• [Task material]:
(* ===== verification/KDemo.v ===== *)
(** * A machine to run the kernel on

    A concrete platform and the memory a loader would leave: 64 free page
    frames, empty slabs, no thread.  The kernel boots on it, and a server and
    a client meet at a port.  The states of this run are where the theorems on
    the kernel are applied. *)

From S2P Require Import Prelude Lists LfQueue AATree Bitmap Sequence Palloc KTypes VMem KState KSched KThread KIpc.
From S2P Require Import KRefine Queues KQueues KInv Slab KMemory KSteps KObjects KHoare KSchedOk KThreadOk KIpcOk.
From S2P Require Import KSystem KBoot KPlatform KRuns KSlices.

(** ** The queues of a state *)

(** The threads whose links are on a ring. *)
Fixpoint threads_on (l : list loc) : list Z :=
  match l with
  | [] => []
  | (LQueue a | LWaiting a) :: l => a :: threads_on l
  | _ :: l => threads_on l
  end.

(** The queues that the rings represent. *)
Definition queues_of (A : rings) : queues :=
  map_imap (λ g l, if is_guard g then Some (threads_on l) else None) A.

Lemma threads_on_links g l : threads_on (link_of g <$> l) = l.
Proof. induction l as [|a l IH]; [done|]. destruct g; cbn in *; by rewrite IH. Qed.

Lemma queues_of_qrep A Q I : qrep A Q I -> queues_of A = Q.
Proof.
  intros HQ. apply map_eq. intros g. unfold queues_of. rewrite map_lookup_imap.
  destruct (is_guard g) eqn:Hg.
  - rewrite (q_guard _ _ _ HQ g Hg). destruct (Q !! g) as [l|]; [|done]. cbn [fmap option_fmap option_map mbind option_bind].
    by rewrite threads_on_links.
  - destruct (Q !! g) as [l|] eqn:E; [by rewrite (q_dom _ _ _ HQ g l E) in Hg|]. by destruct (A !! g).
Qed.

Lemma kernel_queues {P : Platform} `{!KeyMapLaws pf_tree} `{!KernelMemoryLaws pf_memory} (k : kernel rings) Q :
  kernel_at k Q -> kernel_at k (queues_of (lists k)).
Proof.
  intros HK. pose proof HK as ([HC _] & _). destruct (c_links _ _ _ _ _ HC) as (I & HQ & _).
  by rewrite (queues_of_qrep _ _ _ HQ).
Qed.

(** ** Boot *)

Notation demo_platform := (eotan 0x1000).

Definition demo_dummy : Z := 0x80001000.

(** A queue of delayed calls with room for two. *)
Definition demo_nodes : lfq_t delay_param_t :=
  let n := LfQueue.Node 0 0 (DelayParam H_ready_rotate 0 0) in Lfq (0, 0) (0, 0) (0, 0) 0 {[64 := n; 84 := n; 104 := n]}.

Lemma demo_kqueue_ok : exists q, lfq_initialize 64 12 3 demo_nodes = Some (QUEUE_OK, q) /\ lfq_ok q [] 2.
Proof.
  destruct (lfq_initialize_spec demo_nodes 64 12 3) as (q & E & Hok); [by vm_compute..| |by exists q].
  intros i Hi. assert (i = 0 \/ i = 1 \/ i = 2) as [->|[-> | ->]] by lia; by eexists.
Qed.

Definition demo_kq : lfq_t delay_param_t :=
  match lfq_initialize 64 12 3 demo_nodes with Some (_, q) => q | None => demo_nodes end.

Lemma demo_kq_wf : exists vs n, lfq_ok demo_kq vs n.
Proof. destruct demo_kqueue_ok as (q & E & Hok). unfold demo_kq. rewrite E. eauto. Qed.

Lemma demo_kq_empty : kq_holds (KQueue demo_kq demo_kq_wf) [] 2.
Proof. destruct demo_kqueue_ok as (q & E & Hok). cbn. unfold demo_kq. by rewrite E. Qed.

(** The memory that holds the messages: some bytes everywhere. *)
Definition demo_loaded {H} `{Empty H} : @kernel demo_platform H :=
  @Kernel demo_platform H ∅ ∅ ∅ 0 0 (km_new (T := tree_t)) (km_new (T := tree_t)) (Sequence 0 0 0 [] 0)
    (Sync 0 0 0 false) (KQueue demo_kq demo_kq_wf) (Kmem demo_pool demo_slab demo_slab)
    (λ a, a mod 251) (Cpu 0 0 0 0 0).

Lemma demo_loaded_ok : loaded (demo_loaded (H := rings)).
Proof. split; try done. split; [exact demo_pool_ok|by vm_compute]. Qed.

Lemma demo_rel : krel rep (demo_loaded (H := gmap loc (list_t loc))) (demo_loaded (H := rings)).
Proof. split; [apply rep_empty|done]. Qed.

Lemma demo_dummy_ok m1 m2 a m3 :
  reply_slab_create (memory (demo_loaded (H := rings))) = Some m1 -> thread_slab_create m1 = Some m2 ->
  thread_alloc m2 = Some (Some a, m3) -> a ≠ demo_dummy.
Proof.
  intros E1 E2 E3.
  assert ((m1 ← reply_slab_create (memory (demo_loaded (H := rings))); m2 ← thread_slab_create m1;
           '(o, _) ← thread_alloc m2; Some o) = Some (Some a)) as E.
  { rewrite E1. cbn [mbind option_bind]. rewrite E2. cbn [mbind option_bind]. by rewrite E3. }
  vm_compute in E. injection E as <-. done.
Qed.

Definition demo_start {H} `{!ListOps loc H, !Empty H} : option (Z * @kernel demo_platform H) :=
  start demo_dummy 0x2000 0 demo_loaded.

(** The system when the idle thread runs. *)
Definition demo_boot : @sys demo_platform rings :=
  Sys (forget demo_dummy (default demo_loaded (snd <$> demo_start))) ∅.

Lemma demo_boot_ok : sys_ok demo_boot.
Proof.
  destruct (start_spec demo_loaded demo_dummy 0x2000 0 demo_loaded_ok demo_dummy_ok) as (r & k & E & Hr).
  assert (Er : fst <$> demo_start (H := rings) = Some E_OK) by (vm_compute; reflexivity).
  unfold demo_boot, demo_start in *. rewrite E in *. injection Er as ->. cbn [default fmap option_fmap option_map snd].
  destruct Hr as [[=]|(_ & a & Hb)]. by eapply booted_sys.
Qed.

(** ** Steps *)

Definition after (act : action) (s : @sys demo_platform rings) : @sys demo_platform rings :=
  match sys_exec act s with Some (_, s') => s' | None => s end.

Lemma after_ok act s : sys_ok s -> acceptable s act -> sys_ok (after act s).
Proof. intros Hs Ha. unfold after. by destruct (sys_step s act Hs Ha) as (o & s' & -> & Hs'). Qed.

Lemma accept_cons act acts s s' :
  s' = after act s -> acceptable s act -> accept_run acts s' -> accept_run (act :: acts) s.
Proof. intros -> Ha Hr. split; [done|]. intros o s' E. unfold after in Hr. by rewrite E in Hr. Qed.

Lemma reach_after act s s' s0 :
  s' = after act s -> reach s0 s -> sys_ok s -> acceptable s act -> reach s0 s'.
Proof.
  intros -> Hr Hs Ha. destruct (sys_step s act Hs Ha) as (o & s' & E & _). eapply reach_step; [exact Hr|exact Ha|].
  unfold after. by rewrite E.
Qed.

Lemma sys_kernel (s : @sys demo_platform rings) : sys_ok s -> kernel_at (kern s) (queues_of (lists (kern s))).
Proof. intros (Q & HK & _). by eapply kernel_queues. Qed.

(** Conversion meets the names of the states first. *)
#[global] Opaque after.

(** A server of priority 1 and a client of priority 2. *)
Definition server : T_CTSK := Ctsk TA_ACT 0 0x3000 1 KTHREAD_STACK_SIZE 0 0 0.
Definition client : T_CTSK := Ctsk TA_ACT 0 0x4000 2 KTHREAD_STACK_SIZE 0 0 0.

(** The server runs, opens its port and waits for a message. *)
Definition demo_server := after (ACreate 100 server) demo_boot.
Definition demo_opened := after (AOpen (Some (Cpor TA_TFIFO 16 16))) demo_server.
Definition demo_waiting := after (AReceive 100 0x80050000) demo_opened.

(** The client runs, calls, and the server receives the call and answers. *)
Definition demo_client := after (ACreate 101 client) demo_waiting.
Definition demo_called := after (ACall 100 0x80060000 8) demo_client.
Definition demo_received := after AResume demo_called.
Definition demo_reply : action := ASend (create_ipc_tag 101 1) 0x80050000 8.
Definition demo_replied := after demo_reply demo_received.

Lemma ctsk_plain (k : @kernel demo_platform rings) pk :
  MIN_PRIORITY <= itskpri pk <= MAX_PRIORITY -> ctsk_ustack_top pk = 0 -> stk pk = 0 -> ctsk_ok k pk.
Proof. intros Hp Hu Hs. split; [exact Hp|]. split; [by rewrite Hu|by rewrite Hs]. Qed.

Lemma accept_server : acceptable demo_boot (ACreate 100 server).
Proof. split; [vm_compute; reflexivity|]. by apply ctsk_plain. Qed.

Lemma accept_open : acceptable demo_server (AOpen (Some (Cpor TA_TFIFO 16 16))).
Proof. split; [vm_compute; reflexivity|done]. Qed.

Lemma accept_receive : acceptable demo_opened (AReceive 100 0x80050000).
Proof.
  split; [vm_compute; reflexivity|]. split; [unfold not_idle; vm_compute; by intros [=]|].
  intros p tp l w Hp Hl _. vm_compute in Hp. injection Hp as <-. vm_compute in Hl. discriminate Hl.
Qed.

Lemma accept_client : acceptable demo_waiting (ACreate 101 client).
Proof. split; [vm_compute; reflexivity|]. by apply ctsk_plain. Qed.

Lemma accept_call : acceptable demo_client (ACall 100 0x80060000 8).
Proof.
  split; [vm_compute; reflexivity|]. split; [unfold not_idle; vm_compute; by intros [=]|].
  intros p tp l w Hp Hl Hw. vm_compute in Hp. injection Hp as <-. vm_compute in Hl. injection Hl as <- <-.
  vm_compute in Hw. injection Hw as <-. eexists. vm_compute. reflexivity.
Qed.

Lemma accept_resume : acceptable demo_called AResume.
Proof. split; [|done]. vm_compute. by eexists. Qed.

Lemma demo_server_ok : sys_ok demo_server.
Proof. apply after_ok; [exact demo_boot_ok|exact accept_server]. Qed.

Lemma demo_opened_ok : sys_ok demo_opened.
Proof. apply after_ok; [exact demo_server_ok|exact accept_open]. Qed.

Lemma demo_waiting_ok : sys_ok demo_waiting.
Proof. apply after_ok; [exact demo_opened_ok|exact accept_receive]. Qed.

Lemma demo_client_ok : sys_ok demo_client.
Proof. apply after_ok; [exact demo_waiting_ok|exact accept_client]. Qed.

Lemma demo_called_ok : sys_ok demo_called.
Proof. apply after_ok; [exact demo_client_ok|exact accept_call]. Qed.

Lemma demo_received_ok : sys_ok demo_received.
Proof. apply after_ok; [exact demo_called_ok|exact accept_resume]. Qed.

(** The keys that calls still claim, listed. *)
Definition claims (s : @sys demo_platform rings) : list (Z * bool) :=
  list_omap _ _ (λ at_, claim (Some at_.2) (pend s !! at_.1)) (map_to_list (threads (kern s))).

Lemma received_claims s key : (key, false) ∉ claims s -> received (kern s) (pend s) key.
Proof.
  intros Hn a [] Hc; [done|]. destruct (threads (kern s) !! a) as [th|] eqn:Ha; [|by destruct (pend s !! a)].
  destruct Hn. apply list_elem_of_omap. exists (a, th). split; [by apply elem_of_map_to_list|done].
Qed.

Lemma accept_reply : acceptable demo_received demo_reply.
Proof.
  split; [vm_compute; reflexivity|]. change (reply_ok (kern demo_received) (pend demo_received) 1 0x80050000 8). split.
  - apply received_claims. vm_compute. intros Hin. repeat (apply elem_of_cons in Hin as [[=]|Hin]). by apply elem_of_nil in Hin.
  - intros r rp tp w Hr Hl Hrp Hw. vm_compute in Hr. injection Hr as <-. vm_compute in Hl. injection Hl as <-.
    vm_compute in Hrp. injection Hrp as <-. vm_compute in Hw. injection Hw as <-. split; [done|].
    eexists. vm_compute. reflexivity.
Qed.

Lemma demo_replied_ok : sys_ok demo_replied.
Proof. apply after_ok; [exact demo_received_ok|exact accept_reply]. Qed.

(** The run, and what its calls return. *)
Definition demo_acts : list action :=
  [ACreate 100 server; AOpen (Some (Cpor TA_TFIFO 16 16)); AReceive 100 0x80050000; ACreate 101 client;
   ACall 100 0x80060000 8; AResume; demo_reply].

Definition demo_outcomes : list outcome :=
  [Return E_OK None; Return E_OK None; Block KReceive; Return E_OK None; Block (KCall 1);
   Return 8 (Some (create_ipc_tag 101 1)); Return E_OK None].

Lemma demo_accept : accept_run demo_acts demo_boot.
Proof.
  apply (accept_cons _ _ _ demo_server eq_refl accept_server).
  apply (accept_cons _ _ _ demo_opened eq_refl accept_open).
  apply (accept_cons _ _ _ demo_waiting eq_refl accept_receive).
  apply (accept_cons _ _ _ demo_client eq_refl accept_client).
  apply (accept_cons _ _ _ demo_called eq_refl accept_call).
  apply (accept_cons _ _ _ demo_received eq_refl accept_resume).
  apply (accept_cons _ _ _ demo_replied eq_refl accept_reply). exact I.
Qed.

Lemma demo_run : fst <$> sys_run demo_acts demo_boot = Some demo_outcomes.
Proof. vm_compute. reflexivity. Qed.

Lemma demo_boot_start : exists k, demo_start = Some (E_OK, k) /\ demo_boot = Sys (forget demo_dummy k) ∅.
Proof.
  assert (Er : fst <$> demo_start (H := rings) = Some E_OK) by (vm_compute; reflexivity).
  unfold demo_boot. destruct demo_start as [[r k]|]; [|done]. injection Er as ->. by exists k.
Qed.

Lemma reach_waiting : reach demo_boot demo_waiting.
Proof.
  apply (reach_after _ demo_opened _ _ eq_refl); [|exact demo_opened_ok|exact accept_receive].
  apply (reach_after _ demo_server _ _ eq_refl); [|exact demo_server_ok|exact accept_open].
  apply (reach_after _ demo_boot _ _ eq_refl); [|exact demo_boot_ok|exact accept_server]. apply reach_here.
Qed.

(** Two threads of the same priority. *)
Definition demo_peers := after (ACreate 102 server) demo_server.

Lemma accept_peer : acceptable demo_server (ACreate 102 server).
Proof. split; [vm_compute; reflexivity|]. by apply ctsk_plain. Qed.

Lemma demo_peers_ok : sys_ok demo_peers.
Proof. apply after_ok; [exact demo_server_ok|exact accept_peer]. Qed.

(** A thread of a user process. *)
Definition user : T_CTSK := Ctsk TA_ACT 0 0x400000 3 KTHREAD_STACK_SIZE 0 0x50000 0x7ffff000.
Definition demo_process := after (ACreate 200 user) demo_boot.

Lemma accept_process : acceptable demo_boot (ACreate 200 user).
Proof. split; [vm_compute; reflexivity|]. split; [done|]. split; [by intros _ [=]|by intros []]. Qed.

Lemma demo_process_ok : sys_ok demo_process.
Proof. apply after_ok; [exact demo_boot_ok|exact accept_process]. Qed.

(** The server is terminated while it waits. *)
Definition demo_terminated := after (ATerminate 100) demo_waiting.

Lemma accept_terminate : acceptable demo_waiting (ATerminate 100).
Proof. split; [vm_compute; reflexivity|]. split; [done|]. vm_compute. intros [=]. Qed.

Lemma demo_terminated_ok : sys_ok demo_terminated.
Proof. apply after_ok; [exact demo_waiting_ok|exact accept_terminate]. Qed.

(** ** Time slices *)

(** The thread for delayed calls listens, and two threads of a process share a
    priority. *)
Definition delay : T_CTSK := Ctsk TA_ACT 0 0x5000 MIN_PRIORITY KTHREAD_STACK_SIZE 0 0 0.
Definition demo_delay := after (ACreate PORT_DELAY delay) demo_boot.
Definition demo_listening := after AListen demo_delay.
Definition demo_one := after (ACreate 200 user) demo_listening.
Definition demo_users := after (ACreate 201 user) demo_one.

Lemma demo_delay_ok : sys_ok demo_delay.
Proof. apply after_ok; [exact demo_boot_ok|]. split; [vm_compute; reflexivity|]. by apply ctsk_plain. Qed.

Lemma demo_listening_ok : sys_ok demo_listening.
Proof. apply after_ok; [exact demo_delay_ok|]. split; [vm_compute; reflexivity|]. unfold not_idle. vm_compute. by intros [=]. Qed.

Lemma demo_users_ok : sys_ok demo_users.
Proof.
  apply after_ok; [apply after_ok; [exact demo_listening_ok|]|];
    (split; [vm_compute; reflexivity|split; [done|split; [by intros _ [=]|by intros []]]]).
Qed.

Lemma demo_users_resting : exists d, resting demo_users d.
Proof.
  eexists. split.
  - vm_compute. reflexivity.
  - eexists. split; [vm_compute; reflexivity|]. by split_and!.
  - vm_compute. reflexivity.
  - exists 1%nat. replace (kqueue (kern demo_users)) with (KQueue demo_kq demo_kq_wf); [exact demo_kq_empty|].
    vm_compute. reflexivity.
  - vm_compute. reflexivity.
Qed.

• [Exercise directions]:
With the line holding "(Sync 0 0 0" as the first and the line holding "Proof. split; try" as the last, please transcribe exactly the lines of the material above in that range and nothing else.

• [Task response]:
    (Sync 0 0 0 false) (KQueue demo_kq demo_kq_wf) (Kmem demo_pool demo_slab demo_slab)
    (λ a, a mod 251) (Cpu 0 0 0 0 0).

Lemma demo_loaded_ok : loaded (demo_loaded (H := rings)).
Proof. split; try done. split; [exact demo_pool_ok|by vm_compute]. Qed.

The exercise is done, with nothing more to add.